Okay, go and read CBR's preview of this issue, including the recap of last issue, before reading this review. Don't worry, I'll wait right here.

All set? Everyone back? Good. Now, I wanted you to read those preview pages, because they illustrate both Daniel Way's potential as a writer and why this comic is pretty bad. The issue begins without showing the fight between Tiger Shark and Deadpool, opting instead for a not-at-all-funny dream sequence and then a gratuitous-yet-funny shot of Deadpool being poked with a stick by a little kid. An interesting choice by Way and one that works.

But, then, notice the exchange between Tiger Shark and the guy feeding the sharks at the aquarium. It is very clear by the end that Tiger Shark intends to feed the guy to the sharks, but Way decides that, here, he will give us a completely unnecessary waste of a page to show that, yeah, Tiger Shark threw that guy to the sharks and people saw the results. Why? Is it supposed to be funny? What purpose does it serve? I don't know.

In those scenes, we get two glimpses of Daniel Way, one where he goes for something a little original and funny while maintaining a darker perspective, and one where he goes for something utterly pointless and gratuitous that just wastes a page because it's nothing but an attempt at something violent and "dark." Now, look at the star-rating I've decided upon and take a guess which Way writes the rest of "Deadpool" #6.

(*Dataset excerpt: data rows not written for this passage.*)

(** X5. A URL whose first path segment starts with [@] is resolved by a
    search whose query is that segment, [@] included; the search is
    the only request made, at most three times. If the resolution
    returns, the counter has grown by the 100 units of one search,
    however many attempts it took; if it fails, it fails with
    [ValueError]. A search answered at once with at least one channel
    gives the channel id of the first. *)
Theorem handle_resolution_costs_one_search url parsed handle rest w :
  urlparse url = inr parsed ->
  str_in (netloc parsed) youtube_hosts = true ->
  segments_of parsed = handle :: rest ->
  Py.startswith "@" handle = true ->
  let r := resolve url w in
  (exists k, (1 <= k <= 3)%nat
             /\ calls (snd r) = calls w ++ replicate k (SearchList handle))
  /\ match fst r with
     | Ret _ => quota_used (snd r) = quota_used w + 100
     | Raise e => is_ValueError e = true
     | Diverge => False
     end
  /\ (forall channel_id others,
        search_execute youtube (length (calls w)) handle
        = inr {| items_field := Some (inr channel_id :: others) |} ->
        r = (Ret channel_id, set_quota (quota_used w + 100) (log_call (SearchList handle) w))).
Proof.
  intros Hparse Hhost Hsegs Hat. cbv zeta.
  assert (Hq : "@" +:+ Py.tail handle = handle).
  { destruct handle as [|a s]; [discriminate|]. simpl in Hat.
    apply Ascii.eqb_eq in Hat. subst a. reflexivity. }
  assert (Hnc : String.eqb handle "channel" = false).
  { destruct handle as [|a s]; [reflexivity|]. simpl in Hat.
    apply Ascii.eqb_eq in Hat. subst a. reflexivity. }
  assert (Hres : resolve url w
    = match (let* response :=
               call uniform01 (SearchList handle)
                 (fun n => search_execute youtube n handle) "search.list" in
             first_item response
               ("Channel not found for handle: @" +:+ Py.tail handle)) w with
      | (Raise e, w') =>
          if is_ValueError e then (Raise e, w')
          else (Raise (ValueError ("Error parsing URL: " +:+ str_exn e)), w')
      | r => r
      end).
  { unfold get_channel_id_from_url, get_channel_id_from_url_try.
    rewrite bind_lift, Hparse, Hhost. unfold segments_of in Hsegs. simpl.
    rewrite Hsegs, Hnc, Hat, Hq. destruct rest; reflexivity. }
  rewrite Hres. clear Hres.
  pose proof (lookup_effect uniform01 (SearchList handle)
                (fun n => search_execute youtube n handle) "search.list"
                ("Channel not found for handle: @" +:+ Py.tail handle) w) as [_ Hquota].
  cbv zeta in Hquota.
  destruct (call_calls (SearchList handle) (fun n => search_execute youtube n handle)
              "search.list" w) as (k & Hk & Hcalls).
  split; [|split].
  - exists k. split; [exact Hk|].
    rewrite bind_eq in *.
    destruct (call _ _ _ _ _) as [[response|e|] w1]; simpl in *.
    + destruct (first_item_effect response
                  ("Channel not found for handle: @" +:+ Py.tail handle) w1) as [Hw _].
      destruct (first_item _ _ _) as [[a|e|] w2]; simpl in *; subst w2;
        try exact Hcalls.
      destruct (is_ValueError e); exact Hcalls.
    + destruct (is_ValueError e); exact Hcalls.
    + exact Hcalls.
  - destruct (bind _ _ w) as [[a|e|] w1]; simpl in *; auto.
    destruct (is_ValueError e) eqn:He; simpl; [exact He|reflexivity].
  - intros channel_id others Hanswer. rewrite bind_eq.
    rewrite (call_success _ _ _ _ _ Hanswer) by discriminate. reflexivity.
Qed.

End OneCall.


Lemma get_uploads_playlist_id_outcomes_witness :
  let r := get_uploads_playlist_id demo half_jitter "UCx" (start ∅) in
  files (snd r) = files (start ∅) /\ fst r <> Diverge.
Proof.
  exact (conj (proj1 (get_uploads_playlist_id_outcomes demo half_jitter "UCx" (start ∅)))
              (proj1 (proj2 (get_uploads_playlist_id_outcomes demo half_jitter "UCx"
                               (start ∅))))).
Defined.

Lemma direct_channel_url_costs_nothing_witness :
  get_channel_id_from_url demo half_jitter urlparse_simple
    "https://m.youtube.com/channel/UCx/videos?view=0" (start ∅)
  = (Ret "UCx", start ∅).
Proof.
  exact (direct_channel_url_costs_nothing demo half_jitter urlparse_simple
           "https://m.youtube.com/channel/UCx/videos?view=0"
           {| netloc := "m.youtube.com"; path := "/channel/UCx/videos" |}
           "UCx" ["videos"] (start ∅) eq_refl eq_refl eq_refl).
Defined.

Lemma handle_resolution_costs_one_search_witness :
  get_channel_id_from_url demo half_jitter urlparse_simple
    "https://www.youtube.com/@someone" (start ∅)
  = (Ret "UCdemodemodemodemodemo00",
     set_quota (0 + 100) (log_call (SearchList "@someone") (start ∅))).
Proof.
  exact (proj2 (proj2
           (handle_resolution_costs_one_search demo half_jitter urlparse_simple
              "https://www.youtube.com/@someone"
              {| netloc := "www.youtube.com"; path := "/@someone" |}
              "@someone" [] (start ∅) eq_refl eq_refl eq_refl eq_refl))
           "UCdemodemodemodemodemo00" [] eq_refl).
Defined.

(** ** The page loops *)

Lemma after_pages_effect {A} list_request cost (pages : list (page A)) :
  forall token w,
    quota_used (after_pages list_request cost token pages w)
    = quota_used w + cost * Z.of_nat (length pages)
    /\ calls (after_pages list_request cost token pages w)
       = calls w ++ page_requests list_request token pages
    /\ sleeps (after_pages list_request cost token pages w) = sleeps w
    /\ stdout (after_pages list_request cost token pages w) = stdout w
    /\ files (after_pages list_request cost token pages w) = files w.
Proof.
  induction pages as [|p rest IH]; intros token w.
  { simpl. rewrite app_nil_r. repeat split. lia. }
  cbn [after_pages page_requests length].
  destruct (IH (more_pages (nextPageToken p))
              (set_quota (quota_used w + cost) (log_call (list_request token) w)))
    as (Hq & Hc & Hs & Ho & Hf).
  rewrite Hq, Hc, Hs, Ho, Hf. simpl. rewrite <- app_assoc. simpl.
  repeat split. lia.
Qed.

Lemma reply_pointers_app ts1 ts2 :
  reply_pointers (ts1 ++ ts2) = reply_pointers ts1 ++ reply_pointers ts2.
Proof.
  unfold reply_pointers. rewrite List.filter_app, map_app. reflexivity.
Qed.

Lemma all_items_cons {A} (p : page A) rest :
  all_items (p :: rest) = items p ++ all_items rest.
Proof. reflexivity. Qed.

Section PageLoops.

Variable youtube : service.
Variable uniform01 : nat -> Q.

Lemma videos_pages_served playlist_id pages :
  forall fuel token videos w,
    served (fun n t => playlist_items_execute youtube n playlist_id t)
      (length (calls w)) token pages ->
    (length pages <= fuel)%nat ->
    videos_pages youtube uniform01 fuel playlist_id token videos w
    = (Ret (videos ++ all_items pages),
       after_pages (PlaylistItemsList playlist_id) 1 token pages w).
Proof.
  induction pages as [|p rest IH]; intros fuel token videos w Hserved Hfuel;
    [destruct Hserved|].
  destruct fuel as [|fuel]; [simpl in Hfuel; lia|].
  destruct Hserved as [Hanswer Hrest].
  cbn [videos_pages]. rewrite bind_eq.
  rewrite (call_success uniform01 (PlaylistItemsList playlist_id token)
             (fun n => playlist_items_execute youtube n playlist_id token)
             "playlistItems.list" w p Hanswer) by discriminate.
  rewrite all_items_cons, app_assoc. cbn [after_pages].
  destruct rest as [|p' rest'].
  - rewrite Hrest. unfold all_items. simpl. rewrite app_nil_r. reflexivity.
  - destruct Hrest as (t & Ht & Hnext). rewrite Ht.
    apply IH; [|simpl in *; lia].
    simpl. rewrite length_app. simpl. rewrite Nat.add_1_r. exact Hnext.
Qed.

Lemma comment_pages_served video_id video_title video_link pages :
  forall fuel token comments_list threads_with_replies w,
    served (fun n t => comment_threads_execute youtube n video_id t)
      (length (calls w)) token pages ->
    (length pages <= fuel)%nat ->
    comment_pages youtube uniform01 fuel video_id video_title video_link token
      comments_list threads_with_replies w
    = (Ret (comments_list ++ map (comment_obj video_title video_link) (all_items pages),
            threads_with_replies ++ reply_pointers (all_items pages)),
       after_pages (CommentThreadsList video_id) 1 token pages w).
Proof.
  induction pages as [|p rest IH];
    intros fuel token comments_list threads_with_replies w Hserved Hfuel;
    [destruct Hserved|].
  destruct fuel as [|fuel]; [simpl in Hfuel; lia|].
  destruct Hserved as [Hanswer Hrest].
  cbn [comment_pages]. rewrite bind_eq.
  rewrite (call_success uniform01 (CommentThreadsList video_id token)
             (fun n => comment_threads_execute youtube n video_id token)
             "commentThreads.list" w p Hanswer) by discriminate.
  rewrite all_items_cons, map_app, reply_pointers_app, !app_assoc. cbn [after_pages].
  destruct rest as [|p' rest'].
  - rewrite Hrest. unfold all_items. simpl. rewrite !app_nil_r. reflexivity.
  - destruct Hrest as (t & Ht & Hnext). rewrite Ht.
    apply IH; [|simpl in *; lia].
    simpl. rewrite length_app. simpl. rewrite Nat.add_1_r. exact Hnext.
Qed.

Lemma reply_pages_served parent_comment_id video_title video_id pages :
  forall fuel token sub_comments_list w,
    served (fun n t => comments_execute youtube n parent_comment_id t)
      (length (calls w)) token pages ->
    (length pages <= fuel)%nat ->
    reply_pages youtube uniform01 fuel parent_comment_id video_title video_id token
      sub_comments_list w
    = (Ret (sub_comments_list
            ++ map (sub_comment_obj parent_comment_id video_title video_id)
                 (all_items pages)),
       after_pages (CommentsList parent_comment_id) 1 token pages w).
Proof.
  induction pages as [|p rest IH];
    intros fuel token sub_comments_list w Hserved Hfuel; [destruct Hserved|].
  destruct fuel as [|fuel]; [simpl in Hfuel; lia|].
  destruct Hserved as [Hanswer Hrest].
  cbn [reply_pages]. rewrite bind_eq.
  rewrite (call_success uniform01 (CommentsList parent_comment_id token)
             (fun n => comments_execute youtube n parent_comment_id token)
             "comments.list" w p Hanswer) by discriminate.
  rewrite all_items_cons, map_app, !app_assoc. cbn [after_pages].
  destruct rest as [|p' rest'].
  - rewrite Hrest. unfold all_items. simpl. rewrite !app_nil_r. reflexivity.
  - destruct Hrest as (t & Ht & Hnext). rewrite Ht.
    apply IH; [|simpl in *; lia].
    simpl. rewrite length_app. simpl. rewrite Nat.add_1_r. exact Hnext.
Qed.

(** X6. When the playlist serves its pages without a failure,
    [get_all_video_ids_and_titles] returns the videos of all the pages
    in the order served, first page first. It asks for the first page
    without a token and for each later page with the token of the page
    before it, stops at the first page whose token is missing or
    empty, and has then charged one unit a page, without any wait,
    output or file access. *)
Theorem get_all_video_ids_and_titles_returns_all_pages fuel playlist_id pages w :
  served (fun n t => playlist_items_execute youtube n playlist_id t)
    (length (calls w)) None pages ->
  (length pages <= fuel)%nat ->
  let r := get_all_video_ids_and_titles youtube uniform01 fuel playlist_id w in
  fst r = Ret (all_items pages)
  /\ quota_used (snd r) = quota_used w + Z.of_nat (length pages)
  /\ calls (snd r) = calls w ++ page_requests (PlaylistItemsList playlist_id) None pages
  /\ sleeps (snd r) = sleeps w
  /\ stdout (snd r) = stdout w
  /\ files (snd r) = files w.
Proof.
  intros Hserved Hfuel. cbv zeta. unfold get_all_video_ids_and_titles.
  rewrite (videos_pages_served playlist_id pages fuel None [] w Hserved Hfuel).
  destruct (after_pages_effect (PlaylistItemsList playlist_id) 1 pages None w)
    as (Hq & Hc & Hs & Ho & Hf).
  cbn [fst snd]. rewrite Hq, Hc, Hs, Ho, Hf. repeat split. lia.
Qed.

Maybe if any of the senseless violence was funny, I would have enjoyed this issue, but it wasn't. Here I thought "Deadpool" was supposed to be a funny comic. And my tastes run dark when it comes to humor, so it's not a case of liking the old, lighter, more breezy "Deadpool" comedy, it's a case of this not being funny and, in fact, just being brainless. Not fun, not simple, plain old dumb.

Paco Medina's art isn't much better, falling into a style that would have looked at home at mid-'90s Wildstorm. However, that style suits the writing on the book, which also reminds me of mid-'90s Wildstorm now that I think about it. Medina does show some restraint when depicting a woman who works at a homeless shelter that Deadpool falls for, limiting himself to what looks like a plausible bust-size when his style suggests that, normally, he would favor something much larger.

Turning "Deadpool" into a darker book was a choice that made a lot of sense considering his job as an assassin but, instead of gallows humor, Daniel Way opts for gratuity and senseless violence. The opening three pages actually show some promise of wit, but the remaining 19 pages reveal them as nothing more than an aberration.